Dans ce poste de santé situé au centre du camp des déportés de Ndioum, surnommé " Base ", un enfant de 11 ans est couché à même le sol dans la cour envahie très tôt le matin par des patients. Malade, il tremble de tout son corps. Sa mère, le visage gonflé, les yeux au fond des orbites, la mine triste, cherche vainement à le maintenir assis. Impossible. Le paludisme l'a vaincu. Soudain, il se lève et comme étranglé, se dirige vers un coin pour vomir. Les yeux grands ouverts on aurait cru que son estomac allait sortir par sa bouche. Mais seul un liquide jaunâtre est rejeté par l'enfant. Tourmentée, sa mère lui donne de l'eau pour se rincer la bouche.

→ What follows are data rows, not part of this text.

Lemma assign_one_cases old new j oj h h' :
  assign_one old new j oj h = Some h' →
  h' = h
  ∨ ∃ nj noj target,
      new !! j = Some nj ∧ new !! oj = Some noj ∧ h !! nj = Some target
      ∧ h' = <[nj := set_jubble_goal target noj]> h.
Proof.
  unfold assign_one. intros H.
  case_bool_decide; [|left; congruence].
  destruct (old !! j) as [lj|]; [|discriminate]. simpl in H.
  destruct (h !! lj) as [self|]; [|discriminate]. simpl in H.
  destruct (is_alive self); [|left; congruence].
  destruct (old !! oj) as [loj|]; [|discriminate]. simpl in H.
  destruct (h !! loj) as [other|]; [|discriminate]. simpl in H.
  destruct (is_alive other); [|left; congruence].
  destruct (_ && _); [|left; congruence].
  destruct (new !! j) as [nj|]; [|discriminate]. simpl in H.
  destruct (new !! oj) as [noj|]; [|discriminate]. simpl in H.
  destruct (h !! nj) as [target|] eqn:Et; [|discriminate]. simpl in H.
  right. exists nj, noj, target. repeat split; congruence.
Qed.

Lemma update_at_cases l h g h' g' :
  update_at l (h, g) = Some (h', g') →
  ∃ self s', h !! l = Some self ∧ update h self g = Some (s', g')
             ∧ h' = <[l := s']> h.
Proof.
  unfold update_at. intros H.
  destruct (h !! l) as [self|]; [|discriminate]. simpl in H.
  destruct (update h self g) as [[s' g1]|] eqn:Eu; [|discriminate].
  simpl in H. injection H as <- <-. eauto.
Qed.

(** ** Death is recorded once by the program *)

Lemma corpses_kept_refl h : corpses_kept h h.
Proof. intros k a Hk Ha. eauto. Qed.

Lemma corpses_kept_trans h1 h2 h3 :
  corpses_kept h1 h2 → corpses_kept h2 h3 → corpses_kept h1 h3.
Proof.
  intros H12 H23 k a Hk Ha.
  destruct (H12 k a Hk Ha) as (a2&Hk2&Ha2&Hd2).
  destruct (H23 k a2 Hk2 Ha2) as (a3&Hk3&Ha3&Hd3).
  exists a3. repeat split; congruence.
Qed.

Lemma corpses_kept_fight_one l h h' :
  fight_one l h = Some h' → corpses_kept h h'.
Proof.
  intros H. apply fight_one_cases in H as [->|H];
    [apply corpses_kept_refl|].
  destruct H as (self&gl&gj&_&_&_&Hgj&_&Hal&->).
  intros k a Hk Ha. destruct (decide (gl = k)) as [->|Hne].
  - congruence.
  - rewrite lookup_insert_ne by exact Hne. eauto.
Qed.

Lemma corpses_kept_assign_one old new j oj h h' :
  assign_one old new j oj h = Some h' → corpses_kept h h'.
Proof.
  intros H. apply assign_one_cases in H as [->|H];
    [apply corpses_kept_refl|].
  destruct H as (nj&noj&target&_&_&Ht&->).
  intros k a Hk Ha. destruct (decide (nj = k)) as [->|Hne].
  - rewrite lookup_insert_eq. assert (a = target) as -> by congruence.
    eexists. split; [reflexivity|]. auto.
  - rewrite lookup_insert_ne by exact Hne. eauto.
Qed.

Lemma corpses_kept_update_at l h g h' g' :
  update_at l (h, g) = Some (h', g') → corpses_kept h h'.
Proof.
  intros H. apply update_at_cases in H as (self&s'&Hl&Hu&->).
  intros k a Hk Ha. destruct (decide (l = k)) as [->|Hne].
  - rewrite lookup_insert_eq. assert (a = self) as -> by congruence.
    rewrite update_dead in Hu by exact Ha. injection Hu as <- _.
    eexists. split; [reflexivity|]. auto.
  - rewrite lookup_insert_ne by exact Hne. eauto.
Qed.

Lemma corpses_kept_fight_phase old h h' :
  fight_phase old h = Some h' → corpses_kept h h'.
Proof.
  intros H. unfold fight_phase, for_xrange in H.
  eapply (xrange_loop_inv _ (corpses_kept h)); [|exact H|apply corpses_kept_refl].
  intros i s s' Hb Hs. simpl in Hb.
  destruct (old !! i) as [l|]; [|discriminate]. simpl in Hb.
  eapply corpses_kept_trans; [exact Hs|].
  eapply corpses_kept_fight_one, Hb.
Qed.

Lemma corpses_kept_assign_phase old new h h' :
  assign_phase old new h = Some h' → corpses_kept h h'.
Proof.
  intros H. unfold assign_phase, for_xrange in H.
  eapply (xrange_loop_inv _ (corpses_kept h)); [|exact H|apply corpses_kept_refl].
  intros j s s' Hb Hs. simpl in Hb.
  eapply corpses_kept_trans; [exact Hs|].
  eapply (xrange_loop_inv _ (corpses_kept s)); [|exact Hb|apply corpses_kept_refl].
  intros oj t t' Hb' Ht.
  eapply corpses_kept_trans; [exact Ht|].
  eapply corpses_kept_assign_one, Hb'.
Qed.

Lemma corpses_kept_update_phase new h g h' g' :
  update_phase new (h, g) = Some (h', g') → corpses_kept h h'.
Proof.
  intros H. unfold update_phase, for_xrange in H.
  assert (Hstep : ∀ i (s s' : heap * Random),
             (l ← new !! i; update_at l s) = Some s' →
             corpses_kept h s.1 → corpses_kept h s'.1); last first.
  { exact (xrange_loop_inv _ (λ hg : heap * Random, corpses_kept h hg.1)
             Hstep _ _ _ _ H (corpses_kept_refl h)). }
  intros i [s gs] [s' gs'] Hb Hs. simpl in *.
  destruct (new !! i) as [l|]; [|discriminate]. simpl in Hb.
  eapply corpses_kept_trans; [exact Hs|].
  eapply corpses_kept_update_at, Hb.
Qed.

(** C6, counterexample.  [kill] stores the current age without looking at
    the alive flag: killing a constructed agent, letting the corpse age by
    one [update] and killing it again moves the age of death from 0 to 1. *)
Lemma second_kill_overwrites_age_of_death :
  let j1 := kill (Jubble_init 1 100 100 (0, 0, 0)%Z) in
  let g := mkRandom (λ _, 0%R) 0 in
  ∃ j2, update ∅ j1 g = Some (j2, g)
        ∧ age_of_death j1 = Some 0%Z
        ∧ age_of_death (kill j2) = Some 1%Z
        ∧ age_of_death (kill j2) ≠ age_of_death j1.
Proof.
  simpl. eexists. split; [apply update_dead; reflexivity|].
  split; [reflexivity|]. split; [reflexivity|]. simpl. discriminate.
Qed.
(** * A shallow embedding of the IMEX chemistry + hydrodynamics driver

    The development follows three source files of the demonstration code:
    the driver [imex_chem_hydro_main.cpp] (set-up checks of [main], the
    implicit right-hand side [fimpl] and the custom block-diagonal linear
    solver [SUNLinSol_BDMPIMV]), the primordial chemistry network
    ([cvklu_setup_data], [cvklu_calculate_temperature],
    [calculate_rhs_cvklu], [setting_up_extra_variables]) and the smoke-test
    problem [compile_test.cpp].

    Conventions of the embedding.
    - [realtype] and [double] are read as real numbers ([R]); rounding,
      infinities and NaN are outside the model.  Decimal literals denote
      the decimal they spell.
    - [int] is a 32-bit two's-complement integer, kept as a [Z] with the
      wrap-around written out ([CInt.wrap]).
    - A serial [N_Vector] is the list of its entries; an MPIManyVector is
      the list of its sub-vectors.  Reading past the end of an array is
      undefined in the source; the model reads [0] there and drops a
      write past the end.
    - Results of calls into collaborators outside these files (profiling
      timers, ARKODE getters, MPI) are inputs of the model, gathered in
      small records next to the function using them. *)

From Stdlib Require Import Reals Lra Lia ZArith List Bool.
From stdpp Require Import list.

Open Scope R_scope.

(** ** Machine integers *)

Module CInt.

Definition INT_MIN : Z := (- 2 ^ 31)%Z.
Definition INT_MAX : Z := (2 ^ 31 - 1)%Z.

Definition in_range (z : Z) : Prop := (INT_MIN <= z <= INT_MAX)%Z.

(** Reduction of a mathematical integer to the value an [int] holds. *)
Definition wrap (z : Z) : Z := ((z + 2 ^ 31) mod 2 ^ 32 - 2 ^ 31)%Z.

(** Unary minus on [int]. *)
Definition neg (z : Z) : Z := wrap (- z).

End CInt.

(** ** Return-value checks *)

Definition MPI_SUCCESS : Z := 0%Z.
Definition SUNLS_MEM_FAIL : Z := (-803)%Z.

(** What a call hands to [check_flag]: a pointer (only its being non-NULL
    matters) or an integer flag. *)
Inductive flagvalue : Type :=
| FlagPtr (nonnull : bool)
| FlagInt (retval : Z).

(** Modelled from the spec: [check_flag] lives in the utility file of the
    repository, outside the files followed here.  Failures are signalled
    as negative status codes (section 7); the call sites use [opt = 0]
    on pointers, [opt = 1] on integer flags and [opt = 3] on MPI return
    codes.  The result [true] means "failed". *)
Definition check_flag (fv : flagvalue) (opt : Z) : bool :=
  match fv with
  | FlagPtr nonnull => if (opt =? 0)%Z then negb nonnull else false
  | FlagInt retval =>
      if (opt =? 1)%Z then (retval <? 0)%Z
      else if (opt =? 3)%Z then negb (retval =? MPI_SUCCESS)%Z
      else false
  end.

(** ** The chemistry network (cvklu) *)

Module Chem.

(** Modelled from the spec: the macro [NSPECIES] of the header
    [raja_primordial_network.hpp], outside the files followed here.  The
    chemistry block holds, per cell, the species densities and the
    internal gas energy (section 3); this network has the ten unknowns
    [H2_1 .. He_3], [de], [ge], entries 0 to 9 of [y_arr]. *)
Definition NSPECIES : nat := 10.

(** Array access: [a[i]], [a[i] = v] and [a[i] *= s]. *)
Definition rd (a : list R) (i : nat) : R := default 0 (a !! i).
Definition store (a : list R) (i : nat) (v : R) : list R := <[i := v]> a.
Definition scale_at (a : list R) (i : nat) (s : R) : list R :=
  store a i (rd a i * s).

(** The [(int)] conversion of a [double]: truncation toward zero. *)
Definition trunc_int (x : R) : Z :=
  if Rle_dec 0 x then Int_part x else (- Int_part (- x))%Z.

(** The tabulated reaction rates [r_*] and cooling rates [c_*].  The
    structure has one array of 1024 entries per name, [data->r_k01] and
    so on; the model keeps them as one family indexed by the name. *)
Inductive rate_table : Type :=
| r_k01 | r_k02 | r_k03 | r_k04
| r_k05 | r_k06 | r_k07 | r_k08
| r_k09 | r_k10 | r_k11 | r_k12
| r_k13 | r_k14 | r_k15 | r_k16
| r_k17 | r_k18 | r_k19 | r_k21
| r_k22 | c_brem_brem | c_ceHeI_ceHeI | c_ceHeII_ceHeII
| c_ceHI_ceHI | c_cie_cooling_cieco | c_ciHeI_ciHeI | c_ciHeII_ciHeII
| c_ciHeIS_ciHeIS | c_ciHI_ciHI | c_compton_comp_ | c_gloverabel08_gael
| c_gloverabel08_gaH2 | c_gloverabel08_gaHe | c_gloverabel08_gaHI | c_gloverabel08_gaHp
| c_gloverabel08_h2lte | c_h2formation_h2mcool | c_h2formation_h2mheat | c_h2formation_ncrd1
| c_h2formation_ncrd2 | c_h2formation_ncrn | c_reHeII1_reHeII1 | c_reHeII2_reHeII2
| c_reHeIII_reHeIII | c_reHII_reHII.

(** The fields of [cvklu_data] that the embedded functions touch.  The
    per-cell interpolated rates [rs_k01, ..., cs_reHII_reHII] and their
    derivatives [drs_k01, ..., dcs_reHII_reHII] are the families [rs]
    and [drs], indexed like [table]. *)
Record cvklu_data : Type := mk_cvklu_data {
  nstrip : Z;
  Ts : list R;
  dTs_ge : list R;
  mdensity : list R;
  inv_mdensity : list R;
  rs : rate_table -> list R;
  drs : rate_table -> list R;
  cie_optical_depth_approx : list R;
  h2_optical_depth_approx : list R;
  scale : list R;
  inv_scale : list R;
  current_z : R;
  bounds : R * R;
  nbins : Z;
  dbin : R;
  idbin : R;
  table : rate_table -> list R;
  g_gammaH2_1 : list R;
  g_dgammaH2_1_dT : list R;
  g_gammaH2_2 : list R;
  g_dgammaH2_2_dT : list R
}.

Definition set_Ts (v : list R) (d : cvklu_data) : cvklu_data :=
  mk_cvklu_data (nstrip d) v (dTs_ge d) (mdensity d) (inv_mdensity d)
    (rs d) (drs d) (cie_optical_depth_approx d) (h2_optical_depth_approx
    d) (scale d) (inv_scale d) (current_z d) (bounds d) (nbins d) (dbin
    d) (idbin d) (table d) (g_gammaH2_1 d) (g_dgammaH2_1_dT d)
    (g_gammaH2_2 d) (g_dgammaH2_2_dT d).

Definition set_dTs_ge (v : list R) (d : cvklu_data) : cvklu_data :=
  mk_cvklu_data (nstrip d) (Ts d) v (mdensity d) (inv_mdensity d) (rs d)
    (drs d) (cie_optical_depth_approx d) (h2_optical_depth_approx d)
    (scale d) (inv_scale d) (current_z d) (bounds d) (nbins d) (dbin d)
    (idbin d) (table d) (g_gammaH2_1 d) (g_dgammaH2_1_dT d) (g_gammaH2_2
    d) (g_dgammaH2_2_dT d).

Definition set_mdensity (v : list R) (d : cvklu_data) : cvklu_data :=
  mk_cvklu_data (nstrip d) (Ts d) (dTs_ge d) v (inv_mdensity d) (rs d)
    (drs d) (cie_optical_depth_approx d) (h2_optical_depth_approx d)
    (scale d) (inv_scale d) (current_z d) (bounds d) (nbins d) (dbin d)
    (idbin d) (table d) (g_gammaH2_1 d) (g_dgammaH2_1_dT d) (g_gammaH2_2
    d) (g_dgammaH2_2_dT d).

Definition set_inv_mdensity (v : list R) (d : cvklu_data) : cvklu_data :=
  mk_cvklu_data (nstrip d) (Ts d) (dTs_ge d) (mdensity d) v (rs d) (drs
    d) (cie_optical_depth_approx d) (h2_optical_depth_approx d) (scale
    d) (inv_scale d) (current_z d) (bounds d) (nbins d) (dbin d) (idbin
    d) (table d) (g_gammaH2_1 d) (g_dgammaH2_1_dT d) (g_gammaH2_2 d)
    (g_dgammaH2_2_dT d).

Definition set_rs (v : rate_table -> list R) (d : cvklu_data) : cvklu_data :=
  mk_cvklu_data (nstrip d) (Ts d) (dTs_ge d) (mdensity d) (inv_mdensity
    d) v (drs d) (cie_optical_depth_approx d) (h2_optical_depth_approx
    d) (scale d) (inv_scale d) (current_z d) (bounds d) (nbins d) (dbin
    d) (idbin d) (table d) (g_gammaH2_1 d) (g_dgammaH2_1_dT d)
    (g_gammaH2_2 d) (g_dgammaH2_2_dT d).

Dans la cour une trentaine de personnes attendent. Venant du camp de Ndioum pour certains et des campements environnant situés sur le chemin du Ferlo, par le biais des calèches, pour les autres, les malades n'ont pas tous la possibilité de s'acheter des médicaments.
Hamidou Diouldé Bâ, âgé de 42 ans, un ancien riche éleveur à Boyngel Thilé (prés de Boghé en Mauritanie) avant les déportations, témoigne : " Des fois, nous tombons malades et nous n'avons même pas les moyens de nous soigner et de nous acheter des médicaments. En cette période hivernale, nos enfants tombent souvent malades du fait des moustiques. La situation est devenue plus précaire en 1995 quand le Hcr a suspendu son aide. Depuis, nous nous livrons à des travaux qui couvrent à peine les repas. "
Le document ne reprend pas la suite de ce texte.